== DATA SECTION

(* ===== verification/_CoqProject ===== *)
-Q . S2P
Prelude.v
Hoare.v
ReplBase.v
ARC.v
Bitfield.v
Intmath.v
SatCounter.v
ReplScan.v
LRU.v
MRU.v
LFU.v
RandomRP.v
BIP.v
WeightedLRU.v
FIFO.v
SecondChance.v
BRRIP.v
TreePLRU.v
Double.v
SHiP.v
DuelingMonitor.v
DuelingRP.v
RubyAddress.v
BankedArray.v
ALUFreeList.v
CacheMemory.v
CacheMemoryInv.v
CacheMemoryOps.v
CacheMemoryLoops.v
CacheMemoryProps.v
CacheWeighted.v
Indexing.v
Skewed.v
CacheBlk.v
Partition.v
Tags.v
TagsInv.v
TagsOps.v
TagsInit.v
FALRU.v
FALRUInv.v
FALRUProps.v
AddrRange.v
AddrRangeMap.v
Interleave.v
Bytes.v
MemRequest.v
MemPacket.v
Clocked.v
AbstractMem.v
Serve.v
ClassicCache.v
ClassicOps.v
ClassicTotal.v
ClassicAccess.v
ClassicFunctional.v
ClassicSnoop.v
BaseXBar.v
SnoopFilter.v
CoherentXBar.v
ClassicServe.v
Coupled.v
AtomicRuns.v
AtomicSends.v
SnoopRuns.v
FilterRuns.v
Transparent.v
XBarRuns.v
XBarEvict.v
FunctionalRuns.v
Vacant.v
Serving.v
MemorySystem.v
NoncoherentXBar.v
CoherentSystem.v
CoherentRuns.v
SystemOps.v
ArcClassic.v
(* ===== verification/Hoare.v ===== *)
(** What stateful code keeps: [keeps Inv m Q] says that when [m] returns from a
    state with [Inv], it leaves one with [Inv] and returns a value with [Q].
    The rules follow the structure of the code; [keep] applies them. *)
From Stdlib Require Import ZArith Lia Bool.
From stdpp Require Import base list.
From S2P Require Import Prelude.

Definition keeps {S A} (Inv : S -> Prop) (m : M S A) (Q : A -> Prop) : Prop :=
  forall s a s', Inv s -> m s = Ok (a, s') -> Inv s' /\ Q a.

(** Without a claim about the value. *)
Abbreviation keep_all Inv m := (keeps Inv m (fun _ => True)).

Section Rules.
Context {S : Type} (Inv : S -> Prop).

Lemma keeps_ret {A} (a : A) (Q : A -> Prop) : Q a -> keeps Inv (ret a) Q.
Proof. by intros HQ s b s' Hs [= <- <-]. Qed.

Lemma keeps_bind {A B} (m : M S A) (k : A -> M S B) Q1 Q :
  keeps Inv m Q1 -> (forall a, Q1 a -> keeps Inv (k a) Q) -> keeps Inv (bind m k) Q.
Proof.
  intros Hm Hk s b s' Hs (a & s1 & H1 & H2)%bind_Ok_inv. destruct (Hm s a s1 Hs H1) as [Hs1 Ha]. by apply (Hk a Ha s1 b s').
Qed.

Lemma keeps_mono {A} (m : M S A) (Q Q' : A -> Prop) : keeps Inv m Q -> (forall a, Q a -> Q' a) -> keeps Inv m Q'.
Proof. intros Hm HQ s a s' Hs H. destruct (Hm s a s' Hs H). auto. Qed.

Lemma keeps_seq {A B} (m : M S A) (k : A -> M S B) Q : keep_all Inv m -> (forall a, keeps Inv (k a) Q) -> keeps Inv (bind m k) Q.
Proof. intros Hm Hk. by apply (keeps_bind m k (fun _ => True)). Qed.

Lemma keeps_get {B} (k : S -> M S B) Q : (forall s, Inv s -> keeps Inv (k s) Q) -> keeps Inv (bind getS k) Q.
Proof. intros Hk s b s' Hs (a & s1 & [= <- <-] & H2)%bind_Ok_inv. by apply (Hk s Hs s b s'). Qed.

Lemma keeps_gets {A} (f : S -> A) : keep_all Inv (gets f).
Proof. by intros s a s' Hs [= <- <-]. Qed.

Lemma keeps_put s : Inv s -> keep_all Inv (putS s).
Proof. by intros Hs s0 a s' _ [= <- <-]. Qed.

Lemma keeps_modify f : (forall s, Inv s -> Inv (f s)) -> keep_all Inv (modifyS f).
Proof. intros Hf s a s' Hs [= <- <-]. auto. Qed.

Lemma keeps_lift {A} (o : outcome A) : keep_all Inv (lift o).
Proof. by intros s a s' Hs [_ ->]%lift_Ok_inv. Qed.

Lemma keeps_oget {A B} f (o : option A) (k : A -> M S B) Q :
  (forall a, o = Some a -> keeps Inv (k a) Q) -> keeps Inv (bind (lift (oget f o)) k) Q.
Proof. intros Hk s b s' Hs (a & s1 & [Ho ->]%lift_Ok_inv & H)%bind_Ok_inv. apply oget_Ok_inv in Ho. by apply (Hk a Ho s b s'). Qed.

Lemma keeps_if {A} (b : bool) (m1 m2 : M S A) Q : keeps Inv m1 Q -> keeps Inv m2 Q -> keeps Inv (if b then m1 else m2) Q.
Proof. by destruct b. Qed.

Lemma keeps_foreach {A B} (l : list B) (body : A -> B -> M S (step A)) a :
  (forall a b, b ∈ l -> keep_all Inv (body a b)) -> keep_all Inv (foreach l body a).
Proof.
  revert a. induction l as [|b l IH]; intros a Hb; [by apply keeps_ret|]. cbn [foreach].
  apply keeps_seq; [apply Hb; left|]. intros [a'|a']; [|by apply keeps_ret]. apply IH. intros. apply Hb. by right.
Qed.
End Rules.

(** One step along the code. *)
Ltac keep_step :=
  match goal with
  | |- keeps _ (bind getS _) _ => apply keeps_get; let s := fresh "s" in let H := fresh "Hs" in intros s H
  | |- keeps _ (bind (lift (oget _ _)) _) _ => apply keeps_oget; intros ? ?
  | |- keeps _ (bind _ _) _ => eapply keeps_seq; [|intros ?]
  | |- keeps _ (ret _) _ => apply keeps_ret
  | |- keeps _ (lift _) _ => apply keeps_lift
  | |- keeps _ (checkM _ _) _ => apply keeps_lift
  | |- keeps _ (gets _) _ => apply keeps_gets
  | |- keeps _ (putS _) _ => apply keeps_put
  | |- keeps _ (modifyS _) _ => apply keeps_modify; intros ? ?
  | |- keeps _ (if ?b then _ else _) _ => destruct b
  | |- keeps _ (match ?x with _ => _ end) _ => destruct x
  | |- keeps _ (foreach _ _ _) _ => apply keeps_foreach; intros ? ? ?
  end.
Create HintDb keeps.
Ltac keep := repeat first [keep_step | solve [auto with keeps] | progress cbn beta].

====

=== REQUIREMENT ===
Repeat all the material above, matching every character.

=== RESULT OF THE EXERCISE ===
(* ===== verification/_CoqProject ===== *)
-Q . S2P
Prelude.v
Hoare.v
ReplBase.v
ARC.v
Bitfield.v
Intmath.v
SatCounter.v
ReplScan.v
LRU.v
MRU.v
LFU.v
RandomRP.v
BIP.v
WeightedLRU.v
FIFO.v
SecondChance.v
BRRIP.v
TreePLRU.v
Double.v
SHiP.v
DuelingMonitor.v
DuelingRP.v
RubyAddress.v
BankedArray.v
ALUFreeList.v
CacheMemory.v
CacheMemoryInv.v
CacheMemoryOps.v
CacheMemoryLoops.v
CacheMemoryProps.v
CacheWeighted.v
Indexing.v
Skewed.v
CacheBlk.v
Partition.v
Tags.v
TagsInv.v
TagsOps.v
TagsInit.v
FALRU.v
FALRUInv.v
FALRUProps.v
AddrRange.v
AddrRangeMap.v
Interleave.v
Bytes.v
MemRequest.v
MemPacket.v
Clocked.v
AbstractMem.v
Serve.v
ClassicCache.v
ClassicOps.v
ClassicTotal.v
ClassicAccess.v
ClassicFunctional.v
ClassicSnoop.v
BaseXBar.v
SnoopFilter.v
CoherentXBar.v
ClassicServe.v
Coupled.v
AtomicRuns.v
AtomicSends.v
SnoopRuns.v
FilterRuns.v
Transparent.v
XBarRuns.v
XBarEvict.v
FunctionalRuns.v
Vacant.v
Serving.v
MemorySystem.v
NoncoherentXBar.v
CoherentSystem.v
CoherentRuns.v
SystemOps.v
ArcClassic.v
(* ===== verification/Hoare.v ===== *)
(** What stateful code keeps: [keeps Inv m Q] says that when [m] returns from a
    state with [Inv], it leaves one with [Inv] and returns a value with [Q].
    The rules follow the structure of the code; [keep] applies them. *)
From Stdlib Require Import ZArith Lia Bool.
From stdpp Require Import base list.
From S2P Require Import Prelude.

Definition keeps {S A} (Inv : S -> Prop) (m : M S A) (Q : A -> Prop) : Prop :=
  forall s a s', Inv s -> m s = Ok (a, s') -> Inv s' /\ Q a.

(** Without a claim about the value. *)
Abbreviation keep_all Inv m := (keeps Inv m (fun _ => True)).

Section Rules.
Context {S : Type} (Inv : S -> Prop).

Lemma keeps_ret {A} (a : A) (Q : A -> Prop) : Q a -> keeps Inv (ret a) Q.
Proof. by intros HQ s b s' Hs [= <- <-]. Qed.

Lemma keeps_bind {A B} (m : M S A) (k : A -> M S B) Q1 Q :
  keeps Inv m Q1 -> (forall a, Q1 a -> keeps Inv (k a) Q) -> keeps Inv (bind m k) Q.
Proof.
  intros Hm Hk s b s' Hs (a & s1 & H1 & H2)%bind_Ok_inv. destruct (Hm s a s1 Hs H1) as [Hs1 Ha]. by apply (Hk a Ha s1 b s').
Qed.

Lemma keeps_mono {A} (m : M S A) (Q Q' : A -> Prop) : keeps Inv m Q -> (forall a, Q a -> Q' a) -> keeps Inv m Q'.
Proof. intros Hm HQ s a s' Hs H. destruct (Hm s a s' Hs H). auto. Qed.

Lemma keeps_seq {A B} (m : M S A) (k : A -> M S B) Q : keep_all Inv m -> (forall a, keeps Inv (k a) Q) -> keeps Inv (bind m k) Q.
Proof. intros Hm Hk. by apply (keeps_bind m k (fun _ => True)). Qed.

Lemma keeps_get {B} (k : S -> M S B) Q : (forall s, Inv s -> keeps Inv (k s) Q) -> keeps Inv (bind getS k) Q.
Proof. intros Hk s b s' Hs (a & s1 & [= <- <-] & H2)%bind_Ok_inv. by apply (Hk s Hs s b s'). Qed.

Lemma keeps_gets {A} (f : S -> A) : keep_all Inv (gets f).
Proof. by intros s a s' Hs [= <- <-]. Qed.

Lemma keeps_put s : Inv s -> keep_all Inv (putS s).
Proof. by intros Hs s0 a s' _ [= <- <-]. Qed.

Lemma keeps_modify f : (forall s, Inv s -> Inv (f s)) -> keep_all Inv (modifyS f).
Proof. intros Hf s a s' Hs [= <- <-]. auto. Qed.

Lemma keeps_lift {A} (o : outcome A) : keep_all Inv (lift o).
Proof. by intros s a s' Hs [_ ->]%lift_Ok_inv. Qed.

Lemma keeps_oget {A B} f (o : option A) (k : A -> M S B) Q :
  (forall a, o = Some a -> keeps Inv (k a) Q) -> keeps Inv (bind (lift (oget f o)) k) Q.
Proof. intros Hk s b s' Hs (a & s1 & [Ho ->]%lift_Ok_inv & H)%bind_Ok_inv. apply oget_Ok_inv in Ho. by apply (Hk a Ho s b s'). Qed.

Lemma keeps_if {A} (b : bool) (m1 m2 : M S A) Q : keeps Inv m1 Q -> keeps Inv m2 Q -> keeps Inv (if b then m1 else m2) Q.
Proof. by destruct b. Qed.

Lemma keeps_foreach {A B} (l : list B) (body : A -> B -> M S (step A)) a :
  (forall a b, b ∈ l -> keep_all Inv (body a b)) -> keep_all Inv (foreach l body a).
Proof.
  revert a. induction l as [|b l IH]; intros a Hb; [by apply keeps_ret|]. cbn [foreach].
  apply keeps_seq; [apply Hb; left|]. intros [a'|a']; [|by apply keeps_ret]. apply IH. intros. apply Hb. by right.
Qed.
End Rules.

(** One step along the code. *)
Ltac keep_step :=
  match goal with
  | |- keeps _ (bind getS _) _ => apply keeps_get; let s := fresh "s" in let H := fresh "Hs" in intros s H
  | |- keeps _ (bind (lift (oget _ _)) _) _ => apply keeps_oget; intros ? ?
  | |- keeps _ (bind _ _) _ => eapply keeps_seq; [|intros ?]
  | |- keeps _ (ret _) _ => apply keeps_ret
  | |- keeps _ (lift _) _ => apply keeps_lift
  | |- keeps _ (checkM _ _) _ => apply keeps_lift
  | |- keeps _ (gets _) _ => apply keeps_gets
  | |- keeps _ (putS _) _ => apply keeps_put
  | |- keeps _ (modifyS _) _ => apply keeps_modify; intros ? ?
  | |- keeps _ (if ?b then _ else _) _ => destruct b
  | |- keeps _ (match ?x with _ => _ end) _ => destruct x
  | |- keeps _ (foreach _ _ _) _ => apply keeps_foreach; intros ? ? ?
  end.
Create HintDb keeps.
Ltac keep := repeat first [keep_step | solve [auto with keeps] | progress cbn beta].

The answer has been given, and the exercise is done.